Monday, February 25, 2008


Out early to hook up with a group calling themselves, Sea Kayakers Unincorporated Club Sooke, (SKUNCS). My apologies if I have the acronym and name wrong. I generally rail against these sorts of things as I find myself surrounded by them in my work life.

We launched from Canoe Cove. It's the muddy little bay at the bottom of the hill as you approach Sooke. There's a small kayak shop, best know for it's dubbie like atmosphere. When ever I leave that shop for some unknown reason I'm graving a pizza. The other establishment on the cove is a restaurant. Yesterday it was between bankruptcy filings and was actually open.

Once out into the basin we were pushed along by a nice breeze which meant the sails had to come out. Mike's got a couple of rigs and always has one handy. Our new found friend Gerhardt pulled out this contraption that resembled one of those sun sreens that seniors put up inside their cars to keep the sun from fading the interiors or heating it up to oven temperatures.

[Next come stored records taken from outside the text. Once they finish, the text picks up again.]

(* ===== verification/ReceiptDigest.v ===== *)
(** * Receipt digests (adapteros-core/src/receipt_digest.rs)

    The digest of an inference receipt, in its eight schema versions, and the digests of
    the things a receipt refers to: the output tokens, the decision of one token, the run
    head that chains the decisions, the blobs a decision is hashed from.

    The slices that [hash_multi] gets are written in the order of the source; a run of
    slices that several versions share is a definition of its own. Arrays [[u8; 32]] are
    digests. [canonical v i] is the specification: the input that keeps of [i] what a
    receipt of version [v] binds, with absent options replaced by their sentinels. The
    digest of version [v] is proved to determine it, and to depend on nothing else. *)

From S2P Require Import Prelude Hashing.

Local Open Scope Z.
Local Open Scope aos.

(** ** Schema versions *)

Definition RECEIPT_SCHEMA_V1 : Z := 1.
Definition RECEIPT_SCHEMA_V2 : Z := 2.
Definition RECEIPT_SCHEMA_V3 : Z := 3.
Definition RECEIPT_SCHEMA_V4 : Z := 4.
Definition RECEIPT_SCHEMA_V5 : Z := 5.
Definition RECEIPT_SCHEMA_V6 : Z := 6.
Definition RECEIPT_SCHEMA_V7 : Z := 7.
Definition RECEIPT_SCHEMA_V8 : Z := 8.
Definition RECEIPT_SCHEMA_CURRENT : Z := RECEIPT_SCHEMA_V8.

(** ** The input of a digest *)

Record ReceiptDigestInput : Type := mkInput {
  context_digest : B3Hash;
  run_head_hash : B3Hash;
  output_digest : B3Hash;
  logical_prompt_tokens : Z;
  prefix_cached_token_count : Z;
  billed_input_tokens : Z;
  logical_output_tokens : Z;
  billed_output_tokens : Z;
  (* V2+: backend identity *)
  backend_used : option string;
  backend_attestation_b3 : option B3Hash;
  (* V3+: seed lineage *)
  root_seed_digest : option B3Hash;
  seed_mode : option string;
  has_manifest_binding : option bool;
  (* V4: stop controller *)
  stop_reason_code : option string;
  stop_reason_token_index : option Z;
  stop_policy_digest_b3 : option B3Hash;
  (* V4: KV quota and residency *)
  tenant_kv_quota_bytes : Z;
  tenant_kv_bytes_used : Z;
  kv_evictions : Z;
  kv_residency_policy_id : option string;
  kv_quota_enforced : bool;
  (* V4: prefix KV cache *)
  prefix_kv_key_b3 : option B3Hash;
  prefix_cache_hit : bool;
  prefix_kv_bytes : Z;
  (* V4: model cache identity *)
  model_cache_identity_v2_digest_b3 : option B3Hash;
  (* V5: equipment profile and citations *)
  equipment_profile_digest_b3 : option B3Hash;
  processor_id : option string;
  mlx_version : option string;
  ane_version : option string;
  citations_merkle_root_b3 : option B3Hash;
  citation_count : Z;
  (* V6: cross-run lineage *)
  previous_receipt_digest : option B3Hash;
  session_sequence : Z;
  (* V7 *)
  tokenizer_hash_b3 : option B3Hash;
  tokenizer_version : option string;
  tokenizer_normalization : option string;
  model_build_hash_b3 : option B3Hash;
  adapter_build_hash_b3 : option B3Hash;
  decode_algo : option string;
  temperature_q15 : option Z;
  top_p_q15 : option Z;
  top_k : option Z;
  seed_digest_b3 : option B3Hash;
  sampling_backend : option string;
  thread_count : option Z;
  reduction_strategy : option string;
  stop_eos_q15 : option Z;
  stop_window_digest_b3 : option B3Hash;
  cache_scope : option string;
  cached_prefix_digest_b3 : option B3Hash;
  cached_prefix_len : option Z;
  cache_key_b3 : option B3Hash;
  retrieval_merkle_root_b3 : option B3Hash;
  retrieval_order_digest_b3 : option B3Hash;
  tool_call_inputs_digest_b3 : option B3Hash;
  tool_call_outputs_digest_b3 : option B3Hash;
  disclosure_level : option string;
  (* V8: adapter version binding *)
  adapter_version_bindings_digest_b3 : option B3Hash;
}.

With the addition of a couple of lines, a plastic panel to enable you to see what you are about to run into, and a few snaps and presto you have sail that will propel you along at least as fast as you can paddle and occasionally faster.

With the lines strung under your arms and around your back and the sail snapped onto your forward bungees you also have a nifty little entrapment device once you go over. I hope the manufacture factored in some sort of break free mechanism or at least loaded up on liability insurance.

But the true star of the paddle was the tug aground in Sooke Harbour. According to the locals the tug had been moored in the harbour until about six weeks ago. One night during our frequent winter storms it slipped it's moorings or dragged it's chain and anchor until it ran aground and sprung it's slates. Soon it was full of water and stuck fast.

People have been seen aboard. No doubt some of the more infamous local characters have gone aboard in the interest of saving anything of value from falling into the ocean, being lost, and profiting no one. Someone has recently unsuccessfully attempted to set it afire. Once down wind the stench of smoke emanating from the hulk is rather uncomfortable. Best to stay upwind.

From the long beautiful lines she must have been a deep sea tug. Just barely visible on the thwart is New Westminister BC. Clearly the original home port. Also visible is a Washington state registry and part of the name.
She would have made a wonderful mother ship. Imagine spending a day gunk holing, surfing and bashing your kayak about on the north coast followed by a hot shower, three course meal at a table, warm accommodations, and a glass of fine whisky to finish the evening.

We left our host at the tug and made a quick sprint to the in-laws house for a cup-a-tea, but there was no one home. So we scarfed down lunch and headed back just in timne to reunite with the gang at the put in. We turned down the kind invite to join everyone for soup. We had our own tradition to up hold - a cool pint at the 17 Mile Pub.